>>I believe we need to ask larger organizations (perhaps non-profits whose
>>goal is to preserve farm land) to step in and support farmers who wish to
>>continue farming but will promise to try sustainable techniques. That way
>>others in the community can see examples of how sustainable ag will work,
>>and at a profit, after the initial transition. Here in California, we had
>>over $1 million in state funds for farmers wishing to transistion to
>>organic practices left last year because no farmers had applied for it.
This brings up the subject of farmland preservation, about which I become
increasingly nervous. Many millions of dollars are being spent in
Pennsylvania to buy out development rights and preserve farmland.
But the program will succeed only to the extent that willing farmers can be
found to keep that land in agricultural production. As farming turns less
and less of a profit, fewer takers will be found. The land will then sit
idle--and, I fear, become prime land for development of any public-purpose
project. After all, taxpayers have already bought the development rights.

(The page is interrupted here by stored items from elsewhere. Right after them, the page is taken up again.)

(** C3 (amended): for finite [a], [b], [c], [x] the extrapolation at
    offset zero equals ([==] of C) the value of the quadratic at [x]
    exactly when the slope at [x] is finite, that is when [2 a x + b]
    does not overflow. *)
Theorem extrapolate_zero_offset (a b c x : float) :
  is_finite a = true -> is_finite b = true -> is_finite c = true -> is_finite x = true ->
  (extrapolate a b c x 0 =? func a b c x)%float = is_finite (funcPrime a b x).
Proof.
  intros Ha Hb Hc Hx.
  pose proof (func_double_not_nan a b c x Ha Hb Hc Hx) as HF.
  change (extrapolate a b c x 0%float)
    with (func a b c x + 0 * funcPrime a b (x + 0))%float.
  rewrite is_nan_SF in HF. rewrite is_finite_SF in Hx.
  assert (Hs : sf_finite (Prim2SF (funcPrime a b (x + 0)%float)) =
               is_finite (funcPrime a b x)).
  { rewrite is_finite_SF. unfold funcPrime. simpl.
    to_spec. change (Prim2SF 0) with (S754_zero false).
    apply SF_slope_add_zero; trivial. }
  rewrite FloatAxioms.eqb_spec, FloatAxioms.add_spec, FloatAxioms.mul_spec.
  change (Prim2SF 0) with (S754_zero false).
  unfold SF64mul, SF64add.
  destruct (is_finite (funcPrime a b x)).
  - destruct (SFmul_zero_finite prec emax _ false Hs) as [s' ->].
    apply SFadd_zero_r_eqb; trivial.
  - apply SFadd_zero_mul_not_finite; trivial.
Qed.

Lemma extrapolate_zero_offset_witness :
  (extrapolate 1 2 3 5 0 =? func 1 2 3 5)%float = true.
Proof.
  rewrite (extrapolate_zero_offset 1 2 3 5 eq_refl eq_refl eq_refl eq_refl).
  reflexivity.
Defined.

(** ** The evaluators *)

(** C4: the quadratic evaluator follows Horner's rule, [(a p + b) p + c]
    with each operation rounded; in exact arithmetic that is
    [a p^2 + b p + c].  The order matters on doubles: the sum of the
    three monomials can round to another double. *)
Theorem func_horner :
  (forall a b c p : float, func a b c p = ((a * p + b) * p + c)%float) /\
  (forall a b c p : Q, func a b c p == a * p ^ 2 + b * p + c) /\
  (exists a b c p : float, func a b c p <> (a * p * p + b * p + c)%float).
Proof.
  split; [|split].
  - intros a b c p. reflexivity.
  - exact func_Q.
  - exists 0.1%float, 0.2%float, 0%float, 3%float.
    intros E. apply (f_equal Prim2SF) in E. vm_compute in E. discriminate E.
Qed.
End Vocabulary.

(* ================================================================== *)
(** ** Properties *)
(* ================================================================== *)

Import NoteProperties.

(** *** Scenario B (C3) *)

(** C3, as stated, fails: with [original_duration = 60] at 480 ticks per
    beat the relative duration is exactly 0.125, which the test
    [relative_duration <= short_threshold] sends to the sixteenth-note
    branch; in binary64 arithmetic the rule leaves
    [adjusted_duration = 55], not 56, and the reduction factor is not that
    of the eighth-note branch. *)
Lemma scenario_B_is_not_56 :
  exists notes',
    Rules.ShortNoteRule_apply (F := float) Rules.ShortNote_defaults 0
      [scenario_B_note 60 80 0 0 0] scenario_B_context = Some (notes', true)
    /\ map adjusted_duration notes' <> [56]
    /\ Rules.ShortNoteRule_reduction_factor (F := float) Rules.ShortNote_defaults
         scenario_B_context (fdiv (of_int 60) (of_int 480))
       <> fsub (of_int 1) (fmul (fmul (lit 8 100) (lit 75 100)) (of_int 1)).
Proof.
  eexists. split; [vm_compute; reflexivity|].
  split; [vm_compute; discriminate|].
  intros E.
  apply (f_equal (fun x : float =>
           PrimFloat.eqb x
             (fsub (of_int 1) (fmul (fmul (lit 8 100) (lit 75 100)) (of_int 1)))))
    in E.
  vm_compute in E. discriminate.
Qed.

(** C3, amended: for a freshly captured note of 60 ticks (whatever its
    pitch, velocity, start, track and channel) at 480 ticks per beat,
    [ShortNoteRule] with [articulation_strength = 1.0] and default
    parameters applies, takes the sixteenth-note branch
    ([relative_duration <= short_threshold], factor [1 - 0.08 * 1.0]) and
    sets [adjusted_duration] to [int(60 * 0.92) = 55]; this holds in
    binary64 arithmetic and in exact arithmetic alike. *)
Theorem scenario_B_short_note_rule (pitch velocity start track channel : Z) :
  (exists notes',
     Rules.ShortNoteRule_apply (F := float) Rules.ShortNote_defaults 0
       [scenario_B_note pitch velocity start track channel] scenario_B_context
     = Some (notes', true)
     /\ map adjusted_duration notes' = [55])
  /\ (exists notes',
     Rules.ShortNoteRule_apply (F := Q) Rules.ShortNote_defaults 0
       [scenario_B_note pitch velocity start track channel] scenario_B_context
     = Some (notes', true)
     /\ map adjusted_duration notes' = [55])
  /\ Rules.ShortNoteRule_reduction_factor (F := float) Rules.ShortNote_defaults
       scenario_B_context (fdiv (of_int 60) (of_int 480))
     = fsub (of_int 1) (fmul (lit 8 100) (of_int 1))
  /\ fleb (fdiv (of_int 60) (of_int 480))
          (Rules.sn_short_threshold (F := float) Rules.ShortNote_defaults) = true
  /\ fleb (fdiv (of_int 60) (of_int 480))
          (Rules.sn_very_short_threshold (F := float) Rules.ShortNote_defaults)
     = false.
Proof.
  split; [|split; [|split; [|split]]].
  - eexists. split; [reflexivity|]. vm_compute. reflexivity.
  - eexists. split; [reflexivity|]. vm_compute. reflexivity.
  - vm_compute. reflexivity.
  - vm_compute. reflexivity.
  - vm_compute. reflexivity.
Qed.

If it can't be a farm, why shouldn't it be a freeway interchange, a sewage
plant or a municipal office complex?
Thus a program intended to save farmland could easily, in a good lawyer's
hands, become a prime instrument for its destruction. I hope I'm being
paranoid about this.
The second from David Hine:
>When supplies are high in a food product, the wholesale price falls. With
>grains, this may have some impact on buying as the grains may go to other
>purposes. With fruit and vegetables though, people are unlikely to buy
>more. The demand for fruit and vegetables is comparatively price
>inelastic. So reducing the wholesale price means very llittle to the
>consumer, but communicates a strong mesage to the producer. And the message
>is that food must be produced very cheaply.

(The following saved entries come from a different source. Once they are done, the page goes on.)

(** ** The model used to run the statements *)

Lemma flat_dot a b c d A B :
  0 <= A -> 0 <= B -> a * a + b * b <= A * A -> c * c + d * d <= B * B ->
  a * c + b * d <= A * B.
Proof.
  intros HA HB H1 H2.
  assert (Hsq : forall z : Q, 0 <= z * z)
    by (intros z; destruct (Qlt_le_dec z 0); nra).
  pose proof (Hsq a) as Sa. pose proof (Hsq b) as Sb.
  pose proof (Hsq c) as Sc. pose proof (Hsq d) as Sd.
  pose proof (Hsq (a * d - b * c)) as Sx.
  assert (C1 : (a * c + b * d) * (a * c + b * d)
               <= (a * a + b * b) * (c * c + d * d)) by nra.
  assert (C2 : 0 <= (A * A - (a * a + b * b)) * (c * c + d * d))
    by (apply Qmult_le_0_compat; lra).
  assert (C3 : 0 <= (A * A) * (B * B - (c * c + d * d)))
    by (apply Qmult_le_0_compat; lra).
  destruct (Qlt_le_dec (A * B) (a * c + b * d)) as [L | L]; [exfalso|exact L].
  assert (C4 : 0 <= A * B) by (apply Qmult_le_0_compat; assumption).
  assert (C5 : 0 < (a * c + b * d - A * B) * (a * c + b * d + A * B))
    by (apply Qmult_lt_0_compat; lra).
  nra.
Qed.

Lemma flat_metric_euclid : metric_euclid flat_metric.
Proof.
  unfold metric_euclid. cbn [DistSq flat_metric]. unfold flat_DistSq, SQR.
  assert (Hsq : forall z : Q, 0 <= z * z)
    by (intros z; destruct (Qlt_le_dec z 0); nra).
  split; [intros; reflexivity|].
  split; [intros; ring|].
  split; [intros; ring|].
  split; [intros p q; pose proof (Hsq (px p - px q));
          pose proof (Hsq (py p - py q)); lra|].
  assert (E : forall p q r,
             (px p - px r) * (px p - px r) + (py p - py r) * (py p - py r)
             == ((px p - px q) * (px p - px q) + (py p - py q) * (py p - py q))
                + ((px q - px r) * (px q - px r)
                   + (py q - py r) * (py q - py r))
                + 2 * ((px p - px q) * (px q - px r)
                       + (py p - py q) * (py q - py r)))
    by (intros; ring).
  split; intros p q r A B HA HB H1 H2; rewrite (E p q r).
  - pose proof (flat_dot _ _ _ _ A B HA HB H1 H2). nra.
  - pose proof (flat_dot _ _ _ _ A B HA HB ltac:(apply Qlt_le_weak; exact H1)
                  H2). nra.
Qed.

Lemma dyadic_sqrt_sound : sqrt_sound test_libm.
Proof.
  split; [exact dyadic_sqrt_ok|]. cbn [m_sqrt test_libm]. unfold dyadic_sqrt.
  split.
  - intros x y H. rewrite H. reflexivity.
  - intros x Hx.
    set (n := Qfloor (x * inject_Z (2 ^ 40))).
    assert (H40 : 0 < inject_Z (2 ^ 40)) by reflexivity.
    assert (E40 : inject_Z (2 ^ 40) == inject_Z (2 ^ 20) * inject_Z (2 ^ 20))
      by reflexivity.
    assert (Hn : (0 <= n)%Z).
    { change 0%Z with (Qfloor 0). apply Qfloor_resp_le.
      apply Qmult_le_0_compat; [exact Hx | apply Qlt_le_weak; exact H40]. }
    pose proof (Z.sqrt_spec n Hn) as [Hk _].
    assert (K1 : inject_Z (Z.sqrt n) * inject_Z (Z.sqrt n) <= inject_Z n).
    { rewrite <- inject_Z_mult, <- Zle_Qle. exact Hk. }
    pose proof (Qfloor_le (x * inject_Z (2 ^ 40))) as K2. fold n in K2.
    assert (E : inject_Z (Z.sqrt n) / inject_Z (2 ^ 20)
                * (inject_Z (Z.sqrt n) / inject_Z (2 ^ 20))
                == inject_Z (Z.sqrt n) * inject_Z (Z.sqrt n)
                   / inject_Z (2 ^ 40)).
    { rewrite E40. field. intros K; discriminate K. }
    rewrite E. apply Qle_shift_div_r; [exact H40|]. lra.
Qed.

Lemma P_exact_ok : exact_params test_libm P_exact.
Proof.
  split; [vm_compute; reflexivity|].
  split; [by_run|]. by_run.
Qed.

Lemma field_k_ok : Forall (cell_ok flat_metric) field_k.
Proof.
  repeat constructor; by_run.
Qed.


(** The six points of [field_k] make 20 triangles, all of them counted. *)
Lemma field_k_counted :
  entry_triples (Auto 0%nat field_k) == 20 /\ total_ntri st_k == 20.
Proof. split; vm_compute; reflexivity. Qed.

(** The cross-111 input [ptA], [ptB], [thin] is one of well-formed trees,
    its accumulators have the derived fields of the constructor, bins that
    cover their ranges and the full ranges of u and v, and its two
    triangles of points are in range: the binning tolerance
    b = bu = 1/10 alone makes it give up the two triangles. *)
Lemma given_up_by_tolerance_alone :
  let e := Cross111 0%nat 1%nat 2%nat 3%nat 4%nat 5%nat [ptA] [ptB] [thin] in
  Forall (Forall (cell_ok flat_metric)) (entry_fields e) /\
  forall a, In a (entry_accs e) ->
            let P := base (get st_six a) in
            derived_ok test_libm P /\ bins_cover test_libm P /\
            _minu P == 0 /\ 1 <= _maxu P /\ _minv P == 0 /\ 1 <= _maxv P /\
            _maxsep P <= m_sqrt test_libm (_maxsepsq P) /\
            entry_triangles_ok test_libm flat_metric P e = true /\
            _b P == 1 # 10 /\ _bu P == 1 # 10.
Proof.
  cbv zeta. split.
  - repeat constructor; by_run.
  - intros a Ha. cbn [entry_accs entry_call call_accs sibs_list a123 a132 a213
                      a231 a312 a321 In] in Ha.
    repeat (destruct Ha as [<- | Ha]; [split; [vm_compute; reflexivity|];
                                       split; by_run|]).
    destruct Ha.
Qed.

(** Why the ranges of u and v are the full ones.  The test of stop111 on
    maxv compares the squared side d1^2 with the square of
    (1 + maxv) d2 + ..., the commit compares (d1 - d2) / d3, computed from
    the rounded square roots, with maxv.  For maxv = 1/3 and the three
    points of [field_q] (no cell to split, b = bu = bv = 0) the triangle
    has u = 1 and v = 1 / (3 + 2^-20) < maxv as the commit would compute
    them, and stop111 stops it: the auto entry point adds 0 instead
    of 1. *)
Lemma range_boundary_given_up :
  let e := Auto 0%nat field_q in
  Forall (cell_ok flat_metric) field_q /\
  derived_ok test_libm P_third /\ bins_cover test_libm P_third /\
  _b P_third == 0 /\ _bu P_third == 0 /\ _bv P_third == 0 /\
  entry_triangles_ok test_libm flat_metric P_third e = true /\
  entry_triples e == 1 /\
  In (Ret111 R_stop111 0%nat q1 q3 q2)
     (from_ok [] (entry_trace false test_libm flat_metric 1 e st_third)) /\
  match run_entry false test_libm flat_metric no_projection 1 e st_third with
  | Ok st => total_ntri st == 0
  | Fail _ => False
  end.
Proof.
  cbv zeta.
  split; [repeat constructor; by_run|].
  split; [vm_compute; reflexivity|].
  split; [by_run|].
  split; [vm_compute; reflexivity|].
  split; [vm_compute; reflexivity|].
  split; [vm_compute; reflexivity|].
  split; [vm_compute; reflexivity|].
  split; [vm_compute; reflexivity|].
  split; [vm_compute; repeat (first [left; reflexivity | right])|].
  vm_compute. reflexivity.
Qed.

(** The nesting of process111 is not bounded by the depth of the trees.
    The cells [k1], [k2], [k3] have height 2 (a cell over two points), and
    process111 on them splits one cell at a time (the largest one first): a
    nesting of 3 calls is not enough, a nesting of 4 is, and gives the 8
    commits of the 8 triples of points. *)
Lemma nesting_exceeds_tree_depth :
  height k1 = 2%nat /\ height k2 = 2%nat /\ height k3 = 2%nat /\
  process111_fuel 3 false test_libm flat_metric (fun _ => P_exact)
                  (mkSibs 0 0 0 0 0 0)%nat k1 k2 k3 0 0 0 = Fail OutOfFuel /\
  exists t,
    process111_fuel 4 false test_libm flat_metric (fun _ => P_exact)
                    (mkSibs 0 0 0 0 0 0)%nat k1 k2 k3 0 0 0 = Ok t /\
    length (filter is_commit t) = 8%nat /\ length t = 8%nat.
Proof.
  split; [reflexivity|]. split; [reflexivity|]. split; [reflexivity|].
  split; [vm_compute; reflexivity|].
  eexists. split; [vm_compute; reflexivity|].
  split; reflexivity.
Qed.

Precisely why we practice "customary pricing" in both our direct-market
outlets and in our wholesale restaurant accounts. The price of lettuce is
XX per case, in peak season and out, and the price is based on our cost of
production plus a reasonable profit margin.
When romaine lettuce was selling for $55 a case a month ago because of El
Nino's effects in California, our farm was charging $18 a case. Restaurants
we never HEARD of were clamoring for the lettuce, but we only had enough to
supply our regular clients, because we only GROW enough to supply our
regular clients. When lettuce is flooding the market, and is down to $6-7 a
case, we'll still be charging $18 a case. And we will still sell all we can
grow.
Why? Because our clients know they can trust our quality and our honesty.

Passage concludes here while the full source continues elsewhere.